2069話 続・経年変化 その35

読書 11 ガイドブック4

 『地球の歩き方 インド ネパール』の復刻版が出るずっと前のことだが、日本人のインド旅行史を読みたいから書いてくださいなと天下のクラマエ師にいったら、「そんなの、誰がおもしろいと思うの?!」と、0.002秒で拒絶された。インドに限らず、日本人の海外旅行史に興味なんかないんだ、誰も。これほど多くの日本人が訪れるハワイ旅行にしても、その歴史的変遷をきちんと押さえて書いた本がどれだけあるか。ハワイで日本人は何をしたか、何を食べ何を買って帰ったかといった旅行体験の変遷だ。「日本人の海外旅行時代の幕開け」といった短い記事はいくつもあるが、真正面から書いた戦後から現在までの「日本人の戦後ハワイ観光史」は読んだことがない。

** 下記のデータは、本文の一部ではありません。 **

Lemma exec_safe op t codec : transport_wf t → op_wf op → wp (exec op) (keeps_transport t) (t, codec).
Proof.
  intros Hwf Hop. assert (Hwf' := Hwf). destruct Hwf' as [Hc Hin Hout Hm].
  assert (Hmodify : ∀ f : Transport F → Transport F, transport_wf (f t) →
    wp (on_transport (st_modify f);; (mret None : stm _ PlaybackError (option (PlaybackFrame F))))
      (keeps_transport t) (t, codec)).
  { intros f Hf. unfold on_transport. wp_run. by split_and!. }
  destruct op; simpl; try (apply Hmodify; split; simpl; (done || lia)).
  - apply Hmodify. unfold set_speed. by case_decide; split; simpl.
  - wp_step. unfold on_transport. wp_step. eapply wp_mono; [by apply set_marks_spec|].
    intros r t' (Hwf' & _ & Hr). destruct r as [[]|e|]; [by wp_run; split_and!| |done].
    destruct Hr as [-> _]. by split_and!.
  - wp_step. unfold on_transport. wp_step. unfold clear_marks. wp_step. wp_step. cbn beta iota. wp_step.
    rewrite whole_clip_Some by done. apply wp_expect; [|done]. intros m [= <-]. wp_run.
    split_and!; [done| |done]. split; simpl; try done; lia.
  - wp_step. unfold on_transport. wp_step. eapply wp_mono; [by apply seek_spec|].
    intros r t' (Hwf' & Hr). destruct r as [[]|e|]; [by wp_run; split_and!| |done].
    destruct Hr as [-> _]. by split_and!.
  - wp_step. unfold wp at 1. rewrite pull_frame_spec by done. unfold pull_spec.
    destruct (read_current codec t) as [codec' [f|e]]; [|by split_and!].
    assert (Hstep := step_spec_wf t Hwf). case_decide; simpl; [|by wp_run; split_and!].
    destruct (step_spec t) as [t' b]. simpl in *. by wp_run; split_and!.
Qed.
End ops.

(** ** Theorems *)

(** The tests' codec: it never decodes. *)
Definition FailingCodec : FrameCodec unit Z := λ c _ frame, (c, Err (DecodeFailed frame "failure")).
Definition ex_clip : PlaybackClip Z := Fixture (mk_fixture 1 (Some <$> [10; 11; 12; 13; 14])).
Definition ex_transport (speed : Speed) (looping : bool) : Transport Z :=
  mk_transport ex_clip Playing 3 (mk_marks 1 4) speed looping Hold.
Lemma ex_transport_wf speed looping : speed ≠ Pause → transport_wf (ex_transport speed looping).
Proof. by split. Qed.
Lemma ex_transport_readable speed looping codec :
  @readable Z unit FailingCodec (ex_transport speed looping) codec.
Proof.
  exists (λ _, True). split; [done|]. intros codec' i _ Hi. simpl in Hi.
  assert (i = 1 ∨ i = 2 ∨ i = 3 ∨ i = 4) as Hcases by lia.
  exists codec'. destruct Hcases as [->|[->|[->| ->]]]; by eexists.
Qed.

(** A codec that decodes frame [i] of any clip to [100 + i] and counts its calls. *)
Definition CountingCodec : FrameCodec Z Z := λ calls _ frame, (calls + 1, Ok (100 + frame)).
Definition ex_encoded : Transport Z :=
  mk_transport (Encoded (mk_encoded 7 "clip.mov" 6)) Playing 3 (mk_marks 1 4) Reverse2x true Hold.
Lemma ex_encoded_readable calls : @readable Z Z CountingCodec ex_encoded (Some calls).
Proof.
  exists is_Some. split; [by eexists|]. intros ? i [n ->] _. by eexists (Some (n + 1)), (100 + i).
Qed.

(** C39: A transport stays sound.  A transport over a clip with frames can be
    created, and whatever is done to it, its cursor stays between marks that lie
    in the clip, no operation panics (all 64-bit arithmetic is in range), and a
    refused operation leaves it as it was, a failed read included. *)
Theorem transport_safe {F C} `{FrameCodec C F} (c : PlaybackClip F) (t : Transport F)
    (codec : option C) (op : transport_op) (Hc : clip_wf c) (Ht : transport_wf t) (Hop : op_wf op) :
  (∃ t0, transport_new c = Some t0 ∧ transport_wf t0) ∧
  match exec op (t, codec) with
  | ((t', _), Ret _) => transport_wf t'
  | ((t', _), Throw _) => t' = t
  | (_, Panic) => False
  end.
Proof.
  split.
  - destruct (transport_new_wf c Hc) as (t0 & Hnew & Hwf & _). by exists t0.
  - assert (Hexec := exec_safe op t codec Ht Hop). unfold wp, keeps_transport in Hexec.
    destruct (exec op (t, codec)) as [[t' codec'] [f|e|]]; simpl in Hexec;
      destruct Hexec as (Hp & Hwf & He); [done|by apply (He e)|done].
Qed.
Lemma transport_safe_witness :
  ∃ t', @exec Z unit FailingCodec OpPull (ex_transport Forward2x true, None) =
    ((t', None), Ret (Some (mk_playback_frame 1 3 13 true))) ∧ transport_wf t' ∧ cursor t' = 1.
Proof.
  destruct (@transport_safe Z unit FailingCodec ex_clip (ex_transport Forward2x true) None OpPull)
    as [_ Hsafe]; [done|by apply ex_transport_wf|done|].
  eexists. split; [by vm_compute|]. split; [|done]. exact Hsafe.
Defined.

(** C38: Loops do not drift.  Pull a transport that is playing in a loop any
    number of times, from a clip in memory or through whatever codec: after the
    pulls it is exactly where arithmetic modulo the length of the marked range
    puts it for the frames it has shown, at either speed and in either
    direction, and nothing else of it has changed.  The pulls answer what the
    clip holds, or the codec decodes, at these places in turn, flagged exactly
    where the loop turns ([looped]); a pull that fails, for a hole in the clip, a
    codec that is missing or one that refuses, leaves the transport at the frame
    it could not show.  If frames never fail, every pull shows the next one: it
    plays on for ever. *)
Theorem loop_exact {F C} `{FrameCodec C F} (n : nat) (t : Transport F) (codec : option C)
    (Hwf : transport_wf t) (Hplay : state t = Playing) (Hloop : looping t = true) :
  let '(codec', rs) := looped t n 0 codec in
  attempts n (t, codec) = ((set_cursor (position t (shown rs)) t, codec'), rs) ∧
  length rs = n ∧ (readable t codec → shown rs = n).
Proof.
  assert (Hself : set_cursor (position t 0) t = t) by (rewrite position_0 by done; by destruct t).
  assert (Hrun := loop_attempts t n 0 codec Hwf Hplay Hloop). rewrite Hself in Hrun.
  assert (Hlen := looped_length t n 0 codec). assert (Hall := looped_readable t n 0 codec Hwf).
  by destruct (looped t n 0 codec).
Qed.
(** An encoded clip through its codec, and a clip with a hole at frame 3. *)
Lemma loop_exact_witness :
  (∃ codec', @attempts Z Z CountingCodec 5 (ex_encoded, Some 0) =
     ((set_cursor (position ex_encoded 5) ex_encoded, codec'),
      [Ret (mk_playback_frame 7 3 103 false); Ret (mk_playback_frame 7 1 101 true);
       Ret (mk_playback_frame 7 3 103 false); Ret (mk_playback_frame 7 1 101 true);
       Ret (mk_playback_frame 7 3 103 false)])) ∧
  (let t := mk_transport (Fixture (mk_fixture 1 [Some 10; Some 11; None])) Playing 1 (mk_marks 0 2)
              Forward1x true Hold in
   ∃ codec', @attempts Z unit FailingCodec 3 (t, None) =
     ((set_cursor (position t 1) t, codec'),
      [Ret (mk_playback_frame 1 1 11 false); Throw (MissingFrame 1 2); Throw (MissingFrame 1 2)])).
Proof.
  split.
  - assert (Hl := @loop_exact Z Z CountingCodec 5 ex_encoded (Some 0) ltac:(by split) eq_refl eq_refl).
    destruct (looped ex_encoded 5 0 (Some 0)) as [codec' rs] eqn:Hrs.
    destruct Hl as (Hrun & _ & Hall). rewrite (Hall (ex_encoded_readable 0)) in Hrun.
    exists codec'. rewrite Hrun. vm_compute in Hrs. injection Hrs as _ <-. reflexivity.
  - intros t. assert (Hl := @loop_exact Z unit FailingCodec 3 t None ltac:(by split) eq_refl eq_refl).
    destruct (looped t 3 0 None) as [codec' rs] eqn:Hrs. destruct Hl as (Hrun & _).
    vm_compute in Hrs. injection Hrs as <- <-. exists None. exact Hrun.
Defined.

 ハワイでさえその程度だから、いわんやインドをやである。ライターであり編集者であり、出版社の社長でもあるクラマエ師の判断は、まことに正しい。読者の興味という点では、その通り「まったく売れない」ということだ。私の好奇心は世間の主流とずれている。手元の資料とインターネット情報を集めて、日本人の韓国旅行史のメモを6回にわたって書いた。491話から6回だ。韓国をフィールドにしていない私でも、この程度の文章なら数日で書けるレベルなのだが、韓国研究者、とりわけ日韓交流研究者は些事を積み重ねた旅行史を書いているだろうか。韓国と違って、香港はかつて日本人に人気の観光地だったが、これまた「日本人の香港旅行史」といったまとまった文章はあるのだろうか。

 日本人のインド旅行史に関しては、本腰を入れて調べたことがないから、1960年代のインド旅行事情がわかる手元の本はこの2冊しかない。

 “On The Road Again(Simon Dring , BBC BOOKS,1995)・・・1962年、16歳のイギリス人がインドに向かった。2年後、タイで新聞記者になった。のちにBBCの記者になって、少年時代の旅をテレビ番組で再訪。昔話や写真も豊富だ。

 “Magic Bus: On the Hippie Trail from Istanbul to India”(Rory MacLean , Viking , 2006)…イスタンブールからカトマンズに行くバスが出ていた時代がある。1973年に、カトマンズでこのバスを見ている。

 インド旅行史は本格的に調べる気があれば、ある程度資料は見つかるだろう。

 旅行事情の資料本ではないが、エッセイとして私の希望をもっとも叶えた本が、『つい昨日のインド: 1968~1988(渡辺建夫、 木犀社、2004)だ。『インド青年群像』(1980)、『インド反カーストの青春』(1983)など、主にインド関連の本を多く書いてきた著者の、1968年から接してきたインドと友人たちの話だ。傑作ですよ。

 『つい昨日のインド』が貴重だと思えることはいくつもあるが、1960年代のインド旅行を体験している人は、80歳近いか80歳を超えているから、記録を残せる人はもうあまりいないのだ。それ以上に残念だと思うのは、日本人のインド旅行史がまだ書かれていないことが問題だと思う人がほとんどいないことだ。やはり、興味のない分野なのだ。インドは少し違うが、一般的にガイドブックを買う人が求めている情報は、「食べると買うと、絶景撮影地」の最新情報で、それ以外のインドはほとんど興味がないのだ。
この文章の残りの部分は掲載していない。